Member of the Chhattisgarh Legislative Assembly
- Incumbent
- Assumed office 2018
- Preceded by: Kera Bai Manhar
- Constituency: Sarangarh

Personal details
- Born: 30 June 1985 (age 40)
- Party: Indian National Congress
- Profession: Politician

= Uttari Ganpat Jangde =

Indian politician

Uttari Ganpat Jangde (born 30 June 1985) is an Indian politician from Chhattisgarh. She won as an MLA from Sarangarh Assembly constituency in Sarangarh Bilaigarh District in the 2018 Chhattisgarh Legislative Assembly election representing the Indian National Congress.

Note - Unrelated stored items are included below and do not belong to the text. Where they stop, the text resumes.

(** [s.replace(old, new)]: every occurrence of [old], leftmost first and
    without overlap.  [skip] counts the characters of a match that are
    still to be dropped. *)
Fixpoint replace_from (old new : string) (skip : nat) (s : string) : string :=
  match s with
  | EmptyString => EmptyString
  | String c s' =>
      match skip with
      | S k => replace_from old new k s'
      | O =>
          if String.prefix old s
          then new +:+ replace_from old new (String.length old - 1) s'
          else String c (replace_from old new 0 s')
      end
  end.

Fixpoint after_each (new s : string) : string :=
  match s with
  | EmptyString => EmptyString
  | String c s' => String c (new +:+ after_each new s')
  end.

Definition replace (s old new : string) : string :=
  if (old =? "")%string then new +:+ after_each new s
  else replace_from old new 0 s.

(** [re.escape] of the Python 3 releases the script was written for
    (3.3 to 3.6): every character outside [A-Za-z0-9_] gets a backslash,
    NUL becomes backslash 000.  This is why [clean_source] has to take
    the backslash off the slashes again. *)
Definition alphanum (c : ascii) : bool :=
  let n := N_of_ascii c in
  in_range 48 57 n || in_range 65 90 n || in_range 97 122 n || (n =? 95)%N.

Definition escape_char (c : ascii) : string :=
  if alphanum c then String c EmptyString
  else if (N_of_ascii c =? 0)%N then "\000"
  else String "\" (String c EmptyString).

Fixpoint re_escape (s : string) : string :=
  match s with
  | EmptyString => EmptyString
  | String c s' => escape_char c +:+ re_escape s'
  end.

End Py.

(** ** Rules, exceptions and results *)

(** What [process_rule] is handed: a YAML map, or some other YAML node. *)
Inductive yaml :=
  | YMap (fields : gmap string string)
  | YScalar (s : string).

(** The exceptions of [process_rule].  Every one is a [ValueError] in the
    script; they are told apart by the [raise] that builds them.  [KeyError]
    is what [rule[k]] raises on a missing key. *)
Inductive exn :=
  | NotAMap             (* Not a YAML map *)
  | MissingType         (* Rule does not have a valid type *)
  | MultipleTypes       (* Rule has multiple types *)
  | ReplacementError    (* term_browser rules do not use / Missing replacement *)
  | RegexWithoutLevel   (* regex rule must have a level *)
  | UnknownBrowser      (* Unknown term_browser *)
  | NamespaceMismatch   (* Bad path / Bad prefix for IDSPACE *)
  | InvalidLevel        (* Level must be project or top *)
  | TopLevelPollution   (* Invalid top-level rule for IDSPACE *)
  | InvalidStatus       (* Invalid status *)
  | KeyError (k : string).

Inductive comp (A : Type) :=
  | Ok (a : A)
  | Raise (e : exn).
Arguments Ok {A} a.
Arguments Raise {A} e.

#[global] Instance comp_ret : MRet comp := fun A a => Ok a.
#[global] Instance comp_bind : MBind comp := fun A B f c =>
  match c with
  | Ok a => f a
  | Raise e => Raise e
  end.

(** [k in rule] and [rule[k]] *)
Definition contains (k : string) (rule : gmap string string) : bool :=
  match rule !! k with Some _ => true | None => false end.

Definition getitem (rule : gmap string string) (k : string) : comp string :=
  match rule !! k with Some v => Ok v | None => Raise (KeyError k) end.

(** The local variables of [process_rule] that are assigned more than once. *)
Record locals := Locals {
  path : string;
  prefix : string;
  source : string;
  replacement : string;
  rule_level : string;
  status : string
}.

Definition set_rule_level (v : string) (st : locals) : locals :=
  Locals (path st) (prefix st) (source st) (replacement st) v (status st).

Definition set_status (v : string) (st : locals) : locals :=
  Locals (path st) (prefix st) (source st) (replacement st) (rule_level st) v.

Definition dquote : string := String "034"%char EmptyString.

(** ** The script *)

Definition clean_source (s : string) : string :=
  let r := Py.strip s in
  let r := Py.re_escape r in
  let r := Py.replace r "\/" "/" in
  r.

(** [re.escape] changed in Python 3.7: only the special characters get a
    backslash, and the forward slash is not one of them.  [clean_source37]
    is [clean_source] run on those releases. *)
Module Py37.
Definition special : list ascii :=
  list_ascii_of_string "()[]{}?*+-|^$\.&~# "
  ++ ["009"; "010"; "013"; "011"; "012"]%char.

Definition escape_char (c : ascii) : string :=
  if existsb (Ascii.eqb c) special then String "\" (String c EmptyString)
  else String c EmptyString.

Fixpoint re_escape (s : string) : string :=
  match s with
  | EmptyString => EmptyString
  | String c s' => escape_char c +:+ re_escape s'
  end.

Definition clean_source37 (s : string) : string :=
  let r := Py.strip s in
  let r := re_escape r in
  let r := Py.replace r "\/" "/" in
  r.

Fixpoint has_char (a : ascii) (s : string) : bool :=
  match s with
  | EmptyString => false
  | String c s' => Ascii.eqb a c || has_char a s'
  end.
End Py37.

Definition base_url_of (idspace : string) : string :=
  if (idspace =? "OBO")%string then "/obo" else "/obo/" +:+ Py.lower idspace.

Definition initial_locals : locals := Locals "" "" "" "" "top" "temporary".

(** Lines 140-156: the type of the rule. *)
Definition rule_types (rule : gmap string string) : list string :=
  (if contains "path" rule then ["path"] else []) ++
  (if contains "prefix" rule then ["prefix"] else []) ++
  (if contains "regex" rule then ["regex"] else []) ++
  (if contains "term_browser" rule then ["term_browser"] else []).

Definition determine_type (rule : gmap string string) : comp string :=
  match rule_types rule with
  | [] => Raise MissingType
  | [rule_type] => Ok rule_type
  | _ :: _ :: _ => Raise MultipleTypes
  end.

(** Lines 158-164: the replacement field. *)
Definition validate_replacement (rule_type : string)
    (rule : gmap string string) : comp unit :=
  if (rule_type =? "term_browser")%string then
    if contains "replacement" rule then Raise ReplacementError else Ok tt
  else
    if negb (contains "replacement" rule) then Raise ReplacementError
    else
      r ← getitem rule "replacement";
      if (Py.strip r =? "")%string then Raise ReplacementError else Ok tt.

(** Lines 166-187: source and replacement by type. *)
Definition handle_rule (idspace rule_type : string)
    (rule : gmap string string) (st : locals) : comp locals :=
  if (rule_type =? "path")%string then
    p ← getitem rule "path";
    r ← getitem rule "replacement";
    Ok (Locals p (prefix st) ("(?i)^" +:+ clean_source p +:+ "$") r
          (rule_level st) (status st))
  else if (rule_type =? "prefix")%string then
    p ← getitem rule "prefix";
    r ← getitem rule "replacement";
    Ok (Locals (path st) p ("(?i)^" +:+ clean_source p +:+ "(.*)$")
          (r +:+ "$1") (rule_level st) (status st))
  else if (rule_type =? "regex")%string then
    if negb (contains "level" rule) then Raise RegexWithoutLevel
    else
      s ← getitem rule "regex";
      r ← getitem rule "replacement";
      Ok (Locals (path st) (prefix st) s r (rule_level st) (status st))
  else if (rule_type =? "term_browser")%string then
    b ← getitem rule "term_browser";
    if (Py.lower b =? "ontobee")%string then
      Ok (Locals (path st) (prefix st)
            ("(?i)^/obo/" +:+ idspace +:+ "_(\d+)$")
            ("http://www.ontobee.org/browser/rdf.php?o=" +:+ idspace +:+
             "&iri=http://purl.obolibrary.org/obo/" +:+ idspace +:+ "_$1")
            "top" "see other")
    else Raise UnknownBrowser
  else Ok st.

(** Lines 189-193: the rule is in the right IDSPACE. *)
Definition check_idspace (base_url rule_type : string) (st : locals) : comp unit :=
  if (rule_type =? "path")%string
     && negb (Py.startswith (Py.lower (path st)) base_url)
  then Raise NamespaceMismatch
  else if (rule_type =? "prefix")%string
     && negb (Py.startswith (Py.lower (prefix st)) base_url)
  then Raise NamespaceMismatch
  else Ok tt.

(** Lines 195-206: project or top. *)
Definition valid_level (l : string) : bool :=
  (l =? "project")%string || (l =? "top")%string.
Lemma trimRightByte_not_last (s : string) (c : ascii) :
  forall t : string, trimRightByte s c <> t +:+ String c EmptyString.
Proof.
  induction s as [|a s IH]; intros t; simpl.
  - intros Heq. symmetry in Heq. now apply app_one_not_empty in Heq.
  - destruct (trimRightByte s c) as [|b r] eqn:Hr.
    + destruct (Ascii.eqb a c) eqn:Hac.
      * intros Heq. symmetry in Heq. now apply app_one_not_empty in Heq.
      * destruct t as [|x t].
        -- rewrite app_empty_l. intros [= ->].
           now rewrite Ascii.eqb_refl in Hac.
        -- rewrite app_cons. intros [= _ Heq].
           symmetry in Heq. now apply app_one_not_empty in Heq.
    + destruct t as [|x t].
      * rewrite app_empty_l. discriminate.
      * rewrite app_cons. intros [= _ Heq]. now apply (IH t).
Qed.

Lemma trimLeftByte_keeps_last (s : string) (c : ascii) :
  (forall t : string, s <> t +:+ String c EmptyString) ->
  forall t : string, trimLeftByte s c <> t +:+ String c EmptyString.
Proof.
  induction s as [|a s IH]; intros Hs t; simpl.
  - intros Heq. symmetry in Heq. now apply app_one_not_empty in Heq.
  - destruct (Ascii.eqb a c); [|apply Hs].
    apply IH. intros t' ->. apply (Hs (String a t')). now rewrite app_cons.
Qed.

Lemma trimRightByte_snoc (s : string) (c : ascii) :
  trimRightByte (s +:+ String c EmptyString) c = trimRightByte s c.
Proof.
  induction s as [|a s IH].
  - rewrite app_empty_l. simpl. now rewrite Ascii.eqb_refl.
  - rewrite app_cons. simpl. now rewrite IH.
Qed.

Lemma trimRightByte_id (s : string) (c : ascii) :
  (forall t : string, s <> t +:+ String c EmptyString) ->
  trimRightByte s c = s.
Proof.
  induction s as [|a s IH]; intros Hs; [reflexivity|]. simpl.
  destruct s as [|b s].
  - simpl. destruct (Ascii.eqb a c) eqn:Hac; [|reflexivity].
    apply Ascii.eqb_eq in Hac as ->. exfalso.
    now apply (Hs EmptyString).
  - rewrite IH; [reflexivity|].
    intros t Heq. apply (Hs (String a t)). rewrite app_cons. now rewrite Heq.
Qed.

Lemma trimLeftByte_id (s : string) (c : ascii) :
  (forall t : string, s <> String c t) -> trimLeftByte s c = s.
Proof.
  destruct s as [|a s]; intros Hs; [reflexivity|]. simpl.
  destruct (Ascii.eqb a c) eqn:Hac; [|reflexivity].
  apply Ascii.eqb_eq in Hac as ->. exfalso. now apply (Hs s).
Qed.

(** A string between two occurrences of the character is cut free. *)
Lemma strings_Trim_between (s : string) (c : ascii) :
  (forall t : string, s <> String c t) ->
  (forall t : string, s <> t +:+ String c EmptyString) ->
  strings_Trim (String c (s +:+ String c EmptyString)) c = s.
Proof.
  intros Hfirst Hlast. unfold strings_Trim. cbn [trimRightByte].
  rewrite trimRightByte_snoc, (trimRightByte_id s c Hlast).
  destruct s as [|a s].
  - now rewrite Ascii.eqb_refl.
  - cbn [trimLeftByte]. rewrite Ascii.eqb_refl.
    exact (trimLeftByte_id (String a s) c Hfirst).
Qed.

(** The loop that joins the values builds the map of the joined values,
    whatever the order of the range. *)
Lemma join_all_snoc (l : list (string * list string))
    (kv : string * list string) :
  join_all (l ++ [kv]) = <[kv.1 := strings_Join kv.2 ","]> (join_all l).
Proof. unfold join_all. now rewrite foldl_snoc. Qed.

Lemma join_all_list_to_map (l : list (string * list string)) :
  join_all l
  = (fun v => strings_Join v ",") <$> (list_to_map (reverse l) : Values).
Proof.
  induction l as [|kv l IH] using rev_ind.
  - unfold join_all. simpl. now rewrite fmap_empty.
  - rewrite join_all_snoc, IH, reverse_snoc.
    destruct kv as [k v]. simpl. now rewrite fmap_insert.
Qed.

Lemma join_all_range (vs : Values) (ord : list (string * list string)) :
  range_of_values vs ord ->
  join_all ord = (fun v => strings_Join v ",") <$> vs.
Proof.
  unfold range_of_values. intros Hr. rewrite join_all_list_to_map.
  f_equal.
  transitivity (list_to_map (map_to_list vs) : Values);
    [|apply list_to_map_to_list].
  symmetry. apply list_to_map_proper.
  - apply NoDup_fst_map_to_list.
  - now rewrite reverse_Permutation, Hr.
Qed.

Section ToEntryProperties.

Variable xhttp_ETag : string.
Variable xhttp_AmzRequestID : string.
Variable CanonicalMIMEHeaderKey : string -> string.
Variable Rest : Type.
Variable handlers_GetSourceIP : Request Rest -> string.
Variable Claims : Type.

Local Abbreviation ToEntry :=
  (ToEntry xhttp_ETag xhttp_AmzRequestID CanonicalMIMEHeaderKey Rest
     handlers_GetSourceIP Claims).

(** X9. The response header of an entry always has the entity-tag key, also
    when the response has none, in which case its value is the empty string;
    its value is the comma-joined values of the response with the double
    quotes at both ends cut off, so it neither begins nor ends with one. *)
Theorem ToEntry_ETag_is_present_and_trimmed (wh : Values) (r : Request Rest)
    (reqClaims : Claims) (deploymentID now : string)
    (ordq ordh ordw : list (string * list string)) :
  range_of_values wh ordw ->
  RespHeader (ToEntry wh r reqClaims deploymentID now ordq ordh ordw)
    !! xhttp_ETag
  = Some (strings_Trim
            (strings_Join (default [] (wh !! xhttp_ETag)) ",") dquote)
  /\ (wh !! xhttp_ETag = None ->
      RespHeader (ToEntry wh r reqClaims deploymentID now ordq ordh ordw)
        !! xhttp_ETag = Some EmptyString)
  /\ (forall v : string,
         RespHeader (ToEntry wh r reqClaims deploymentID now ordq ordh ordw)
           !! xhttp_ETag = Some v ->
         forall t : string, v <> String dquote t /\ v <> t +:+ quote).
Proof.
  intros Hr.
  assert (RespHeader (ToEntry wh r reqClaims deploymentID now ordq ordh ordw)
            !! xhttp_ETag
          = Some (strings_Trim
                    (strings_Join (default [] (wh !! xhttp_ETag)) ",")
                    dquote)) as Hval.
  { unfold Audit.ToEntry. cbn [RespHeader]. rewrite lookup_insert_eq.
    rewrite (join_all_range wh ordw Hr), lookup_fmap.
    now destruct (wh !! xhttp_ETag). }
  split; [exact Hval|]. split.
  - intros Hnone. rewrite Hval, Hnone. reflexivity.
  - intros v Hv t. rewrite Hval in Hv. injection Hv as <-.
    unfold strings_Trim. split.
    + apply trimLeftByte_not_first.
    + apply trimLeftByte_keeps_last. apply trimRightByte_not_last.
Qed.

(** X10. The query, the request header and the response header of an entry
    hold, for each name, the values of that name joined by commas, in
    whichever order the three loops range over their maps; in the response
    header this is so for every name but the entity tag. *)
Theorem ToEntry_joins_values (wh : Values) (r : Request Rest)
    (reqClaims : Claims) (deploymentID now : string)
    (ordq ordh ordw : list (string * list string)) :
  range_of_values (URL_Query r) ordq ->
  range_of_values (Header r) ordh ->
  range_of_values wh ordw ->
  ReqQuery (ToEntry wh r reqClaims deploymentID now ordq ordh ordw)
  = (fun v => strings_Join v ",") <$> URL_Query r
  /\ ReqHeader (ToEntry wh r reqClaims deploymentID now ordq ordh ordw)
     = (fun v => strings_Join v ",") <$> Header r
  /\ (forall k : string,
         k <> xhttp_ETag ->
         RespHeader (ToEntry wh r reqClaims deploymentID now ordq ordh ordw)
           !! k
         = (fun v => strings_Join v ",") <$> wh !! k).
Proof.
  intros Hq Hh Hw. unfold Audit.ToEntry.
  cbn [ReqQuery ReqHeader RespHeader].
  split; [now apply join_all_range|]. split; [now apply join_all_range|].
  intros k Hk. rewrite lookup_insert_ne by (intros Heq; now apply Hk).
  now rewrite (join_all_range wh ordw Hw), lookup_fmap.
Qed.

(** X11. An entity tag that the response gives once and between double
    quotes is entered without them. *)
Theorem ToEntry_unquotes_ETag (wh : Values) (r : Request Rest)
    (reqClaims : Claims) (deploymentID now : string)
    (ordq ordh ordw : list (string * list string)) (tag : string) :
  range_of_values wh ordw ->
  wh !! xhttp_ETag = Some [String dquote (tag +:+ quote)] ->
  (forall t : string, tag <> String dquote t) ->
  (forall t : string, tag <> t +:+ quote) ->
  RespHeader (ToEntry wh r reqClaims deploymentID now ordq ordh ordw)
    !! xhttp_ETag = Some tag.
Proof.
  intros Hr Htag Hfirst Hlast.
  unfold Audit.ToEntry. cbn [RespHeader]. rewrite lookup_insert_eq.
  rewrite (join_all_range wh ordw Hr), lookup_fmap, Htag.
  cbn [fmap option_fmap option_map default strings_Join].
  unfold id. change quote with (String dquote EmptyString) in *.
  now rewrite strings_Trim_between.
Qed.

End ToEntryProperties.

Lemma range_of_wh0 : range_of_values wh0 ord_wh0.
Proof.
  unfold range_of_values, ord_wh0. vm_compute map_to_list. apply perm_swap.
Qed.

Lemma range_of_r0_query :
  range_of_values (URL_Query r0) [("prefix", ["a"; "b"])].
Proof. unfold range_of_values. vm_compute map_to_list. reflexivity. Qed.

Lemma range_of_r0_header :
  range_of_values (Header r0) [("User-Agent", ["mc"])].
Proof. unfold range_of_values. vm_compute map_to_list. reflexivity. Qed.

Lemma ToEntry_ETag_is_present_and_trimmed_witness :
  range_of_values wh0 ord_wh0
  /\ RespHeader (ToEntry0 wh0 r0 tt "dep" "now" [] [] ord_wh0) !! "ETag"
     = Some (strings_Trim
               (strings_Join (default [] (wh0 !! "ETag")) ",") dquote)
  /\ (wh0 !! "ETag" = None ->
      RespHeader (ToEntry0 wh0 r0 tt "dep" "now" [] [] ord_wh0) !! "ETag"
      = Some EmptyString)
  /\ (forall v : string,
         RespHeader (ToEntry0 wh0 r0 tt "dep" "now" [] [] ord_wh0) !! "ETag"
         = Some v ->
         forall t : string, v <> String dquote t /\ v <> t +:+ quote).
Proof.
  split; [exact range_of_wh0|].
  exact (ToEntry_ETag_is_present_and_trimmed
           "ETag" "x-amz-request-id" (fun key : string => key) unit
           (fun _ : Request unit => "127.0.0.1") unit
           wh0 r0 tt "dep" "now" [] [] ord_wh0 range_of_wh0).
Defined.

== Early life and education ==
Jangde is from Sarangarh, Sarangarh Bilaigarh District, Chhattisgarh. She is the daughter of Ganpat Jangre. She passed Class 12 from Chhattisgarh State Open School, Raipur in 2020.

== Career ==
Jangde won from Sarangarh Assembly constituency in the then Rajgarh district representing Indian National Congress in the 2018 Chhattisgarh Legislative Assembly election. She polled 101,834 votes and defeated her nearest rival, Kera Bai Manahar of Bharatiya Janata Party by a margin of 52,389 votes.